So when people say the trains always run on time in Germany? That was a long time ago. There was another delay from Cologne to Hamburg when a thunderstorm caused the train to be late by about 50 minutes, but as Hamburg was that day's destination, no connection to worry about, just a late night.

Apart from that, there was one other change to the plan. The train from Hamburg to Copenhagen was meant to drive on board a ferry (yes, the train went on the ferry, like the old Golden Arrow). Only it didn't - the train terminated at Puttgarden, we got onto buses, the buses drove onto the ferry for the 45 minute passage, then we rejoined the buses to travel all the way to Copenhagen Central station (mind those cyclists!). I had to get to Nørreport station for the shuttle bus to the ferry port, so I bought a ticket from a machine using my card, was directed to platforms 9 or 10 by a helpful member of staff, and a local train came straight away. Getting across cities from ferry port to station was a major worry - if I ruled the world, there would always be a bus linking station, town centre, ferry terminal, and major tourist sights. Like there isn't in Bergen!

Bergen of course was the highlight of the holiday. I'd originally thought of going on a cruise up the fjords, but a) thought I could do it cheaper, and b) didn't want to be cooped up with all those Daily Mail readers. Two overnight, reasonably sized ferries were enough for me! So I googled 'steam railways in Norway' and found the Old Voss railway with its 1913 4-6-0 loco. Digging deeper, I found that about six times a year it featured in a Heritage Tour, comprising a steam ship (also built in 1913) SS Stord 1, the aforementioned steam train and vintage buses. At around £40 this was the bargain of the week. The whole holiday was built around this Sunday event. I arrived far too early at the steam ship - the ticket said 10am, I arrived at 9.30am but the actual sailing wasn't until 11.15am. The Stord I was delight - we could go anywhere - on the bridge, even down some greasy metal steps to the engine room, where a Cheshire built steam engine could tear your limbs off. No stoker, it was fuelled by oil!

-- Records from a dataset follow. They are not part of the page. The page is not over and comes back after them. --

(** ** Acknowledgements *)

Lemma dom_shrink (m m' : gmap Z rtx_ent_t) id i : m' = delete id m -> i ∈ dom m' -> i ∈ dom m.
Proof. intros ->. rewrite dom_delete_L. by intros [? _]%elem_of_difference. Qed.

(** The counter of an acknowledgement or a loss moves exactly when the tracker
    reports the original now, or does not know the datagram. *)
Lemma notify_ok N s id (acked : bool) : lane_inv N s ->
  dwp (cli_dgram_notify id acked) s (fun _ s' => lane_inv N s' /\ backpressure s' = backpressure s /\ dgram_sent s' = dgram_sent s /\ lane_out s' = lane_out s /\
    exists hit : bool, dgram_acked s' = (if acked && hit then u64 (dgram_acked s + 1) else dgram_acked s) /\
      dgram_lost s' = (if negb acked && hit then u64 (dgram_lost s + 1) else dgram_lost s) /\
      (redundant_tx s = None -> hit = true /\ redundant_tx s' = None) /\
      (forall t, redundant_tx s = Some t -> exists r t', (if acked then mqvpn_redundant_tx_on_acked t id else mqvpn_redundant_tx_on_lost t id) = Some (r, t') /\
         redundant_tx s' = Some t' /\ hit = ((r =? 1) || (r =? -1)))).
Proof.
  intros Hi. unfold cli_dgram_notify. apply dwp_bind, dwp_get. apply dwp_bind. destruct (redundant_tx s) as [t|] eqn:Et.
  - destruct (li_rtx _ _ Hi t Et) as (Hti & Hn & Hd).
    assert (Hstep : exists r t', (if acked then mqvpn_redundant_tx_on_acked t id else mqvpn_redundant_tx_on_lost t id) = Some (r, t') /\ rtx_inv t' /\ next_orig t' = next_orig t /\
      forall i, i ∈ dom (tab_map (copies t')) -> i ∈ dom (tab_map (copies t))).
    { destruct acked.
      - pose proof (acked_spec t id Hti) as Ha. destruct (tab_map (copies t) !! id) as [c|]; [|by exists (-1), t]. destruct Ha as (o & t' & Ea & _ & Hi' & En & Em & _). do 2 eexists. split; [exact Ea|].
        split_and!; try done. intros i. by eapply dom_shrink.
      - pose proof (lost_spec t id Hti) as Ha. destruct (tab_map (copies t) !! id) as [c|]; [|by exists (-1), t]. destruct Ha as (o & t' & Ea & _ & Hi' & En & Em & _). do 2 eexists. split; [exact Ea|].
        split_and!; try done. intros i. by eapply dom_shrink. }
    destruct Hstep as (r & t' & Er & Hi' & En & Hsub). apply dwp_bind. eapply dwp_lift; [exact Er|]. apply dwp_bind, dwp_modify, dwp_ret. set (s1 := s <| redundant_tx := Some t' |>).
    assert (H1 : lane_inv N s1) by (eapply (inv_rtx N N s s1 t t'); [done|done|done|done|done|cbn; lia|done|lia|]; intros i Hid; by apply Hd, Hsub).
    assert (Hcond : negb (r =? 1) && negb (r =? -1) = negb ((r =? 1) || (r =? -1))) by (by rewrite negb_orb). rewrite Hcond.
    destruct ((r =? 1) || (r =? -1)) eqn:Eh; cbn [negb]; [destruct acked; apply dwp_modify|apply dwp_skip]; (split; [by eapply inv_same; [exact H1|]; split_and!|]); split_and!; try done.
    1: exists true. 2: exists true. 3: exists false. 3: rewrite !andb_false_r.
    all: split_and!; try done; intros t0 [= <-]; by exists r, t'.
  - apply dwp_ret. change (negb (-1 =? 1) && negb (-1 =? -1)) with false. cbv iota.
    destruct acked; apply dwp_modify; (split; [by eapply inv_same; [exact Hi|]; split_and!|]); (split_and!; try done); exists true; split_and!; done.
Qed.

On the Monday I'd booked another tour - Norway in a nutshell. This involved an early start to collect the tickets for my self-guided tour from the station, and as stated earlier there didn't seem to be a bus or tram linking the area of my hotel at the harbour fish market to the central station. Found it and joined the queue. First leg was a trip up the Bergen-Oslo railway I'd travelled down on. You could take the tour in any order and I was delighted when most of the train got off at Voss. The rest of us carried on to Myrdal where we climbed aboard the Flåm Express for a scenic journey down to the fjord.

The start was in the clouds, but we stopped at a waterfall and were encouraged to get out... to our surprise, music started and a faraway Huldra in a red dress did a dance up on the rocks. At Flåm I visited the museum, gasped at the huge cruise ship in the harbour and got on our modest ferry to sail down two beautiful fjords. I was surrounded by Taiwanese girls ('Were not Chinese! We hate the Chinese'), so didn't get out on deck.

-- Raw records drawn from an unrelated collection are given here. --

Lemma on_tun_packet_ok N s c pkt : lane_inv E N s -> client_ok c -> bytes_ok pkt -> N + 1 < 2 ^ 64 ->
  dwp (mqvpn_client_on_tun_packet E cfg c pkt) s (fun r s' => lane_inv E (N + 1) s' /\ exists new, tun_contract c pkt s r s' new).
Proof.
  intros Hi Hc Hb HN. assert (Hi1 : lane_inv E (N + 1) s) by (eapply inv_le; [done..|lia]). unfold mqvpn_client_on_tun_packet. pose proof (blen_nonneg pkt).
  assert (Hno : forall r, r <> MQVPN_ERR_AGAIN -> (forall k, backpressure s = true -> pkt <> [] -> conn c = Some k -> tunnel_ok k = false) ->
    dwp (mret r) s (fun r s' => lane_inv E (N + 1) s' /\ exists new, tun_contract c pkt s r s' new)).
  { intros r Hr Hk. apply dwp_ret. split; [done|]. exists []. by apply contract_none. }
  destruct (Z.eqb_spec (blen pkt) 0) as [E0|E0]; [apply Hno; [done|]; intros k _ []; by destruct pkt|]. destruct (conn c) as [k|] eqn:Ek; [|by apply Hno].
  destruct (tunnel_ok k) eqn:Etun; cbn [negb]; [|apply Hno; [done|]; by intros k' _ _ [= <-]].
  apply dwp_bind, dwp_get. destruct (backpressure s) eqn:Ebp.
  { apply dwp_ret. split; [done|]. exists []. split; try done; [by rewrite app_nil_r|by rewrite Ebp|by intros x ?%elem_of_nil]. }
  apply dwp_bind. rewrite rd_byte_at by lia. eapply dwp_lift; [done|]. cbv zeta. rewrite Z.shiftr_div_pow2 by lia. change (2 ^ 4) with 16. set (v := byte_at pkt 0 / 16).
  destruct ((v =? 4) && (blen pkt <? IPV4_MIN_HDR)) eqn:Eshort; [by apply Hno|].
  destruct (validate_src_ok c k pkt Hc Ek) as (vd & Ev & Hvd); [unfold IPV4_MIN_HDR in Eshort; fold v; intros E4; rewrite E4 in Eshort; cbn [Z.eqb andb Pos.eqb] in Eshort; bool_to_prop; lia|].
  apply dwp_bind. eapply dwp_lift; [exact Ev|]. destruct vd; [|by apply Hno]. assert (Hsrc : src_allowed k pkt) by (by apply Hvd). clear Ev Hvd.
  apply dwp_bind. eapply dwp_mono; [by apply (tun_decide_lane_ok E HE cfg N s c k pkt v)|]. intros d s1 (I1 & (F1 & F2 & F3 & F4 & F5 & F6 & F7 & F8) & Hd). destruct d as [[[st pk] red]|].
  - destruct Hd as (Eo & -> & Hred & Hst). eapply dwp_mono; [apply (tun_send_datagram_ok E HE N s1 c k pkt st pk (is_redundant cfg s pkt)); [done|done|done|]|].
    + intros Hr. split; [by apply Hred|]. unfold is_redundant in Hr. apply andb_true_iff in Hr as [Hr _]. apply bool_decide_eq_true in Hr as [t Ht]. exists t. by rewrite F1.
    + intros r s' (f & Hf & I2 & ok & again & ((G1 & G2 & G3 & G4 & G5) & Hsent & Hbp & new & Hout & Hnew & Hacc) & Houtc & _). split; [done|]. exists new. unfold outcome in Houtc.
      rewrite F3, Ebp, orb_false_r in Hbp. split; rewrite ?Hacc.
      * by rewrite Hout, Eo.
      * intros ->. destruct again; [by destruct Houtc as [-> _]|]. destruct ok; [done|by destruct Houtc].
      * rewrite Ebp, Hbp. destruct again; [destruct Houtc as [_ ->]; by rewrite bool_decide_eq_true_2|]. rewrite bool_decide_eq_false_2; [done|]. destruct ok; [by rewrite Houtc|by destruct Houtc].
      * by rewrite Hsent, F4.
      * intros ->. destruct again; [by destruct Houtc|done].
      * congruence.
      * congruence.
      * intros x Hx. right. exists k, f. split_and!; try done. rewrite Forall_forall in Hnew. by apply Hnew.
      * split_and!; congruence.
  - destruct Hd as (new & Hout & Hnew). apply dwp_ret. split; [eapply inv_le; [done..|lia]|]. exists new. pose proof (tun_no_accept new Hnew) as Hna. split; rewrite ?Hna; try done.
    + by rewrite F3, orb_false_r.
    + by rewrite Ebp.
    + by rewrite Ebp.
    + intros x Hx. left. rewrite forallb_forall in Hnew. apply list_elem_of_In in Hx. specialize (Hnew x Hx). destruct x; try done. by eexists.
Qed.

At Gudvangen we got onto buses for a truly hair-raising descent into the Nærøydalen valley via 13 hairpin bends and two waterfalls. It is one of Northern Europe's steepest roads, and the driver took it very slowly!

Other highlights included the Oslo to Bergen train line itself - very scenic with ice and snow, but lots of tunnels - and the fabulous Fløibanen Funicular. It wasn't working the first night, but was the second night - and at 10 quid, well worth the experience. The ferry from Bergen to Hirtshals was great too, especially since I had a porthole! I'd prebooked the Commanders Buffet at 30 quid and did my best to consume as much seafood and Carlsberg the 90 minutes allowed. I watched a covers band called Waterproof until time for bed - my taster of life on a cruise ship over.

Oh, and I didn't expect it to be so hot! Packed wrong things...

First time in Hamburg
First time in Denmark
First time in Copenhagen
First time sleeping on a boat
First time in Norway
First time in Oslo
First time in Bergen
First time on a fjord
Furthest north I've been

More photos on Flickr

Full Itinerary here >


Bergen by train (and ferries) 1

Bergen by rail 3

First, a big thank you to The man in Seat 61 for the invaluable info on getting anywhere by train.


Here's a brief itinerary.

Day 1 Thursday 7 June 2018
1. Train: London Road to Brighton
2. Gatwick Express to Victoria (delays! Thameslink timetable chaos plus broken down train at Gatwick)
3. Tube to St Pancras (sardines!)
4. Eurostar train to Brussels
5. ICE train to Cologne
6.Train to Hamburg (thunder and lightning, 50 min delay)
Hotel Novum Continental in Hamburg

Day 2 Friday 8 June
7. Train from Hamburg Hbf to Puttgarden
8. Bus to ferry M/F Deutschland
9. Ferry to Rødby in Denmark
10. Bus to Copenhagen
11. Train to Nørreport station
12. DFDS shuttle bus to DFDS Ferry Terminal in Dampfærgevej
13. Sail overnight on MS Crown Seaways from Copenhagen to Oslo (no window in cabin)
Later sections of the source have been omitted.